When they fall asleep, the muscles relax and, the soft tissue blocks the airway, causing partial reductions in breathing, called hypopneas. But these can also induce complete breathing pauses, called apneas, usually occurring during the sleeping stage known as rapid eye movement (REM). Reduced levels of oxygen in the blood which result from apneas are called hypoxemia and are common in children because of their smaller lungs and lesser oxygen reserves. Their shallow breaths cause an increased level of carbon dioxide in the blood, which is called hypercapnia.

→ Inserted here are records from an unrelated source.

(** The fuel each of the four needs at offset [p]; at a parenthesis, a pipe or a
    semicolon the parser has moved on before it calls itself. *)
Lemma parser_returns (n : nat) : forall p, (p <= length s)%nat ->
  ((4 * (length s - p) + 4 <= n)%nat -> returns (parseline s n p) p) /\
  ((4 * (length s - p) + 3 <= n)%nat -> returns (parsepipe s n p) p) /\
  ((4 * (length s - p) + 2 <= n)%nat -> returns (parseexec s n p) p) /\
  ((4 * (length s - p) + 1 <= n)%nat -> returns (parseblock s n p) p).
Proof.
  induction n as [|n IH]; intros p Hp; [split_and!; lia|].
  split_and!; intros Hn; cbn [parseline parsepipe parseexec parseblock].
  - apply (returns_bind _ _ _ p); [apply IH; lia|]. intros c p1 H1.
    apply (returns_bind _ _ _ p1); [apply parseback_returns; lia|]. intros c2 p2 H2.
    peek_step p2; [|cbn; lia]. token_after p0.
    apply (returns_bind _ _ _ p3); [apply IH; lia|]. intros; cbn; lia.
  - apply (returns_bind _ _ _ p); [apply IH; lia|]. intros c p1 H1.
    peek_step p1; [|cbn; lia]. token_after p0.
    apply (returns_bind _ _ _ p2); [apply IH; lia|]. intros; cbn; lia.
  - peek_step p; [eapply returns_le; [apply IH; lia|lia]|].
    apply (returns_bind _ _ _ p0); [apply parseredirs_returns; lia|]. intros rs p1 H1.
    eapply returns_le; [apply parseargs_returns; lia|lia].
  - peek_step p; [|exact I]. token_after p0.
    apply (returns_bind _ _ _ p1); [apply IH; lia|]. intros c p2 H2.
    peek_step p2; [|exact I]. token_after p3.
    apply (returns_bind _ _ _ p4); [apply parseredirs_returns; lia|]. intros; cbn; lia.
Qed.
End Returns.
Lemma P_cons (a b : list token) (t : token) : (P a < P (a ++ t :: b))%nat.
Proof. rewrite render_app, length_app, render_cons, length_app. cbn. lia. Qed.

Lemma P_max (a b : list token) : s = render (a ++ b) -> (P a <= length s)%nat.
Proof. intros ->. apply P_app. Qed.

Lemma redirs_parse (rs : list gredir) : forall a b n, s = render (a ++ redirs_tokens rs ++ b) ->
  Forall token_ok (a ++ redirs_tokens rs ++ b) -> stops b "<>" -> room n a ->
  exists rs', parseredirs s n (P a) = POk rs' (P (a ++ redirs_tokens rs)) /\ map (redir_text s) rs' = map gredir_text rs.
Proof.
  induction rs as [|r rs IH]; intros a b n Es Hok Hb Hn; (destruct n as [|n]; [lia|]); cbn [parseredirs].
  - cbn [redirs_tokens map concat app] in *. rewrite Es, at_peek by exact Hok. exists []. rewrite app_nil_r.
    destruct b as [|t b]; [auto|]. cbn in Hb. rewrite Hb. auto.
  - change (redirs_tokens (r :: rs)) with (redir_tokens r ++ redirs_tokens rs) in *.
    set (k := match g_kind r with GIn => Sym 60 | GOut => Sym 62 | GAppend => More end) in *.
    assert (Er : redir_tokens r = [k; Word (g_file r)]) by reflexivity. rewrite Er in *. cbn [app] in *.
    set (tl := redirs_tokens rs ++ b) in *.
    assert (E1 : s = render ((a ++ [k]) ++ Word (g_file r) :: tl)) by (rewrite <- app_assoc; exact Es).
    assert (E2 : s = render ((a ++ [k; Word (g_file r)]) ++ tl)) by (rewrite <- app_assoc; exact Es).
    assert (O1 : Forall token_ok ((a ++ [k]) ++ Word (g_file r) :: tl)) by (rewrite <- app_assoc; exact Hok).
    assert (O2 : Forall token_ok ((a ++ [k; Word (g_file r)]) ++ tl)) by (rewrite <- app_assoc; exact Hok).
    rewrite Es, at_peek by exact Hok. replace (starts k "<>") with true by (unfold k; destruct (g_kind r); reflexivity).
    cbn [negb]. rewrite next_token by exact Hok. rewrite <- Es, E1, next_token by exact O1. cbn [token_kind Z.eqb Pos.eqb negb].
    rewrite <- E1. rewrite <- app_assoc. cbn [app].
    destruct (IH (a ++ [k; Word (g_file r)]) b n E2 O2 Hb) as (rs' & Ep & Em).
    { pose proof (P_cons a [Word (g_file r)] k). pose proof (P_max _ _ E2). lia. }
    rewrite Ep. cbn [pbind]. eexists. rewrite <- app_assoc. split; [reflexivity|]. rewrite map_app, Em.
    assert (T : text_at s (P (a ++ [k])) (P (a ++ [k]) + length (token_text (Word (g_file r)))) = g_file r).
    { rewrite E1. apply (at_text (a ++ [k]) (Word (g_file r)) tl). }
    cbn [map]. unfold k, gredir_text, redir_text. destruct (g_kind r); cbn [token_kind Z.eqb Pos.eqb orb map app r_file r_efile r_mode r_fd];
      unfold k in T; rewrite T; reflexivity.
Qed.
(** The free blocks [fl], after [base], and the allocated blocks [al] divide
    the memory from [lo] to the end of the program. *)
Record heap_ok (fl al : list (Z * Z)) (s : heap) : Prop := mk_heap_ok {
  ho_base : 0 < base /\ base + 8 <= lo;
  ho_brk : lo <= h_brk s <= KERNBASE;
  ho_ring : ring s ((base, 0) :: fl) base;
  ho_freep : h_freep s ∈ base :: fl.*1;
  ho_sorted : sorted ((base, 0) :: fl);
  ho_al : forall b, b ∈ al -> hsize b.1 s = b.2;
  ho_apart : all_apart (fl ++ al);
  ho_range : forall b, b ∈ fl ++ al -> 1 <= b.2 /\ lo <= b.1 /\ bend b <= h_brk s;
  ho_units : 8 * units (fl ++ al) = h_brk s - lo
}.

(** What an operation leaves alone: the contents of the blocks [al]. *)
Definition keeps_blocks (al : list (Z * Z)) (s t : heap) : Prop :=
  forall b x, b ∈ al -> b.1 + 8 <= x < bend b -> rd (h_mem t) x = rd (h_mem s) x.
End Inv.

Lemma keeps_trans (al : list (Z * Z)) (s t u : heap) : keeps_blocks al s t -> keeps_blocks al t u -> keeps_blocks al s u.
Proof. intros H1 H2 b x Hb Hx. rewrite (H2 b x Hb Hx). apply (H1 b x Hb Hx). Qed.

(** A change of the header at [x] only. *)
Definition touched (x : Z) (s t : heap) : Prop :=
  h_freep t = h_freep s /\ h_brk t = h_brk s /\
  forall a, a < x \/ x + 8 <= a -> rd (h_mem t) a = rd (h_mem s) a.

Lemma hdr_other (x a : Z) (s t : heap) : touched x s t -> x + 8 <= a \/ a + 8 <= x -> hdr t a = hdr s a.
Proof. intros (_ & _ & H) Ha. unfold hdr, hptr, hsize, rd32. rewrite !H by lia. reflexivity. Qed.

Lemma touched_trans (x : Z) (s t u : heap) : touched x s t -> touched x t u -> touched x s u.
Proof. intros (F & B & M) (F' & B' & M'). split_and!; [congruence|congruence|]. intros a Ha. rewrite M', M by exact Ha. reflexivity. Qed.

Lemma set_ptr_run (a v : Z) (s : heap) :
  exists t, set_ptr a v s = Done tt t /\ touched a s t /\ hdr t a = (u32 v, hsize a s).
Proof.
  eexists. split; [reflexivity|]. split.
  - split_and!; [reflexivity|reflexivity|]. intros x Hx. apply rd_wr32_other. lia.
  - unfold hdr, hptr, hsize. cbn. rewrite rd32_wr32_same, rd32_wr32_other by lia. reflexivity.
Qed.

Lemma set_size_run (a v : Z) (s : heap) :
  exists t, set_size a v s = Done tt t /\ touched a s t /\ hdr t a = (hptr a s, u32 v).
Proof.
  eexists. split; [reflexivity|]. split.
  - split_and!; [reflexivity|reflexivity|]. intros x Hx. apply rd_wr32_other. lia.
  - unfold hdr, hptr, hsize. cbn. rewrite rd32_wr32_same, rd32_wr32_other by lia. reflexivity.
Qed.

Lemma join_run (a b : Z) (s : heap) : a + 8 <= b \/ b + 8 <= a ->
  exists t, join a b s = Done tt t /\ touched a s t /\
    hdr t a = if u32 (a + 8 * hsize a s) =? b then (u32 (hptr b s), u32 (hsize a s + hsize b s)) else (u32 b, hsize a s).
Proof.
  intros Hab. unfold join. rewrite (bind_Done (gets (hsize a)) _ s s (hsize a s) eq_refl).
  destruct (_ =? b); [|apply set_ptr_run].
  rewrite (bind_Done (gets (hsize b)) _ s s (hsize b s) eq_refl).
  destruct (set_size_run a (hsize a s + hsize b s) s) as (t & Et & Ht & Hh). rewrite (bind_Done _ _ _ _ _ Et).
  rewrite (bind_Done (gets (hptr b)) _ t t (hptr b t) eq_refl).
  destruct (set_ptr_run a (hptr b t) t) as (u & Eu & Hu & Hh'). exists u. split; [exact Eu|].
  split; [apply (touched_trans _ _ _ _ Ht Hu)|].
  pose proof (hdr_other a b s t Ht Hab) as E. injection E as E1 _. injection Hh as _ E2. rewrite Hh', E1, E2. reflexivity.
Qed.

(** ** The place of a block in the ring *)

Section Seek.
Context (base bp : Z) (l1 l2 : list (Z * Z)) (p pn : Z) (s : heap).

Abbreviation fl0 := (l1 ++ (p, pn) :: l2).

Hypothesis Hr : ring s fl0 base.
Hypothesis Hs : sorted fl0.
Hypothesis H1 : forall b, b ∈ l1 ++ [(p, pn)] -> base <= b.1 < bp.
Hypothesis H2 : forall b, b ∈ l2 -> bp < b.1.
Hypothesis Hb : exists n, head fl0 = Some (base, n).

Lemma seek_step (q n : Z) (a b : list (Z * Z)) : fl0 = a ++ (q, n) :: b ->
  let nx := match b with [] => base | c :: _ => c.1 end in
  seek bp q s = Done (if (bp >? q) && (bp <? nx) || (q >=? nx) && ((bp >? q) || (bp <? nx)) then inr q else inl nx) s.
Proof.
  intros E nx. assert (En : hptr q s = nx).
  { rewrite E in Hr. apply ring_app in Hr as [_ [Hh _]]. injection Hh as Hh _. unfold nx. destruct b as [|[c m] b]; exact Hh. }
  unfold seek. unfold mbind, M_bind, gets, mret, M_ret. cbn. rewrite En.
  destruct ((bp >? q) && (bp <? nx)); [reflexivity|]. destruct (_ && _); reflexivity.
Qed.

Lemma next_greater (q n c m : Z) (a b : list (Z * Z)) : fl0 = a ++ (q, n) :: (c, m) :: b -> q < c.
Proof.
  intros E. pose proof Hs as H. rewrite E in H. apply sorted_app in H as (_ & [H _] & _). apply Forall_cons in H as [H _].
  unfold bend in H. cbn in H. lia.
Qed.

(** From a block before the place, or from the place itself. *)
Lemma seek_forward (x : list (Z * Z)) : forall a q n rest k, l1 ++ [(p, pn)] = a ++ (q, n) :: rest -> rest = x ->
  (length x < k)%nat -> while_loop k (seek bp) q s = Done p s.
Proof.
  induction x as [|[c m] x IH]; intros a q n rest k E -> Hk; (destruct k as [|k]; [cbn in Hk; lia|]); cbn [while_loop].
  - apply app_inj_tail in E as [<- [= <- <-]].
    rewrite (bind_Done _ _ _ _ _ (seek_step p pn l1 l2 eq_refl)).
    assert (P : base <= p < bp) by (apply (H1 (p, pn)); set_solver).
    destruct l2 as [|[c m] l2'] eqn:El.
    + destruct (Z.gtb_spec bp p), (Z.ltb_spec bp base), (Z.geb_spec p base); try lia. reflexivity.
    + assert (bp < c) by (apply (H2 (c, m)); set_solver). cbn [fst]. destruct (Z.gtb_spec bp p), (Z.ltb_spec bp c); try lia. reflexivity.
  - assert (E' : fl0 = a ++ (q, n) :: (c, m) :: x ++ l2).
    { change ((p, pn) :: l2) with ([(p, pn)] ++ l2). rewrite app_assoc, E, <- app_assoc. reflexivity. }
    rewrite (bind_Done _ _ _ _ _ (seek_step q n a ((c, m) :: x ++ l2) E')). cbn [fst].
    pose proof (next_greater q n c m a (x ++ l2) E') as Hlt.
    assert (C : base <= c < bp) by (apply (H1 (c, m)); rewrite E; set_solver).
    destruct (Z.gtb_spec bp q), (Z.ltb_spec bp c), (Z.geb_spec q c); try lia; cbn [andb orb];
      (apply (IH (a ++ [(q, n)]) c m x); [rewrite <- app_assoc; exact E|reflexivity|cbn in Hk; lia]).
Qed.

Lemma seek_from_base (k : nat) : (length l1 + 1 < k)%nat -> while_loop k (seek bp) base s = Done p s.
Proof.
  intros Hk. assert (E : exists n x, l1 ++ [(p, pn)] = [] ++ (base, n) :: x).
  { clear -Hb. destruct Hb as [n E]. destruct l1 as [|[a m] l]; cbn in E; injection E as -> ->; eexists _, _; reflexivity. }
  destruct E as (n & x & E). apply (seek_forward x [] base n x); [exact E|reflexivity|].
  apply (f_equal length) in E. rewrite length_app in E. cbn in E. lia.
Qed.

(** From a block behind the place, around the end of the ring. *)
Lemma seek_around (x : list (Z * Z)) : forall a q n k, l2 = a ++ (q, n) :: x ->
  (length x + length l1 + 2 < k)%nat -> while_loop k (seek bp) q s = Done p s.
Proof.
  induction x as [|[c m] x IH]; intros a q n k E Hk; (destruct k as [|k]; [lia|]); cbn [while_loop];
    (assert (Q : bp < q) by (apply (H2 (q, n)); rewrite E; set_solver)).
  - assert (E' : fl0 = (l1 ++ (p, pn) :: a) ++ [(q, n)]) by (rewrite E, <- app_assoc; reflexivity).
    rewrite (bind_Done _ _ _ _ _ (seek_step q n _ [] E')).
    assert (P : base <= p < bp) by (apply (H1 (p, pn)); set_solver).
    destruct (Z.gtb_spec bp q), (Z.ltb_spec bp base), (Z.geb_spec q base); try lia. cbn [andb orb].
    apply seek_from_base. cbn in Hk. lia.
  - assert (E' : fl0 = (l1 ++ (p, pn) :: a) ++ (q, n) :: (c, m) :: x) by (rewrite E, <- app_assoc; reflexivity).
    rewrite (bind_Done _ _ _ _ _ (seek_step q n _ ((c, m) :: x) E')). cbn [fst].
    pose proof (next_greater q n c m _ x E') as Hlt.
    destruct (Z.gtb_spec bp q), (Z.ltb_spec bp c), (Z.geb_spec q c); try lia; cbn [andb orb].
    apply (IH (a ++ [(q, n)]) c m); [rewrite <- app_assoc; exact E|cbn in Hk; lia].
Qed.

Lemma seek_run (q : Z) (k : nat) : q ∈ fl0.*1 -> (length fl0 + 1 < k)%nat -> while_loop k (seek bp) q s = Done p s.
Proof.
  intros [ [q' n] [-> Hq] ]%list_elem_of_fmap Hk. cbn [fst]. rewrite length_app in Hk. cbn [length] in Hk.
  change ((p, pn) :: l2) with ([(p, pn)] ++ l2) in Hq. rewrite app_assoc in Hq. apply elem_of_app in Hq as [Hq|Hq].
  - apply list_elem_of_split in Hq as (a & x & E). apply (seek_forward x a q' n x); [exact E|reflexivity|].
    apply (f_equal length) in E. rewrite !length_app in E. cbn in E. lia.
  - apply list_elem_of_split in Hq as (a & x & E). apply (seek_around x a q' n); [exact E|].
    apply (f_equal length) in E. rewrite length_app in E. cbn in E. lia.
Qed.
End Seek.

(** ** Gluing a block to its successors *)

Definition glue (b : Z * Z) (l : list (Z * Z)) : list (Z * Z) :=
  match l with
  | c :: l' => if b.1 + 8 * b.2 =? c.1 then (b.1, b.2 + c.2) :: l' else b :: l
  | [] => [b]
  end.

Definition first (l : list (Z * Z)) (z : Z) : Z := match l with [] => z | c :: _ => c.1 end.

Lemma ring_cons (s : heap) (a n : Z) (l : list (Z * Z)) (z : Z) :
  ring s ((a, n) :: l) z <-> hdr s a = (first l z, n) /\ ring s l z.
Proof. cbn. destruct l as [|[c m] l]; reflexivity. Qed.

Lemma units_glue (b : Z * Z) (l : list (Z * Z)) : units (glue b l) = b.2 + units l.
Proof. destruct l as [|c l]; [reflexivity|]. cbn [glue]. destruct (_ =? _); cbn; lia. Qed.

Lemma length_glue (b : Z * Z) (l : list (Z * Z)) : (length (glue b l) <= S (length l))%nat.
Proof. destruct l as [|c l]; [reflexivity|]. cbn [glue]. destruct (_ =? _); cbn; lia. Qed.

Lemma first_glue (b : Z * Z) (l : list (Z * Z)) (z : Z) : first (glue b l) z = b.1.
Proof. destruct l as [|c l]; [reflexivity|]. cbn [glue]. destruct (_ =? _); reflexivity. Qed.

While snoring, younger children can show unusual chest and abdomen movement, causing their rib cage to move inward as they inhale, which is not normal for healthy children. If untreated, it can lead to serious problems, such as funnel chest or depression in the chest wall. Children suffering from OSA also tend to sleep in the sitting position, they may sweat during sleep and have headaches in the morning, and experience bedwetting. During the day, they may breathe through the mouth, thus being more susceptible to respiratory infections. The problem with children is establishing the right diagnosis on time, because otherwise, they may have a slower growth rate and higher blood pressure.
Furthermore, problems in behavior may occur, such as aggressiveness, hyperactivity disorder, development delays and similar. But, even healthy children can have brief central apnea, due to some instability in breathing, and such pauses could be isolated events, occurring after sighs or moves. In such cases, they last less than 20 seconds. However, if they have prolonged breathing pauses lasting more than 20 seconds, they may need to be checked for OSA.
Infant sleep apnea
The apneas for infants can be central, obstructive or mixed. Central apneas happen when the body minimizes or stops its effort to breathe. Obstructive apneas happen when the soft tissue in the back of the throat collapses, causing it to block the airway during sleep. Mixed apneas are essentially a central apnea that is followed by an obstructive apnea.
Catathrenia or sleep-related groaning happens when you create a prolonged sound while sleeping. This sound is quite loud, and it resembles groaning, which is where the name came from. During this episode, the breathing becomes very slow with deep breaths that end in a loud exhale that can last up to 40 seconds. The groans can end with a loud grunt, and they often repeat in groups from a couple of minutes to an hour. The condition is very rare but more frequent in men. The cause is still not known because it is not related to any breathing problems, mental disorders, or abnormal brain activity.
Most sleep-related breathing disorders can be diagnosed the same way as any sleep disorder – with polysomnography, which is an overnight sleep study in a sleep lab or at home. The sleep study will determine if you have any breathing changes during sleep.
The usual treatment for sleep-related breathing disorders requires major lifestyle changes. The first is behavior modification aimed towards improving sleep hygiene. You also need to avoid supine positioning during sleep, sedative medications, and ethanol.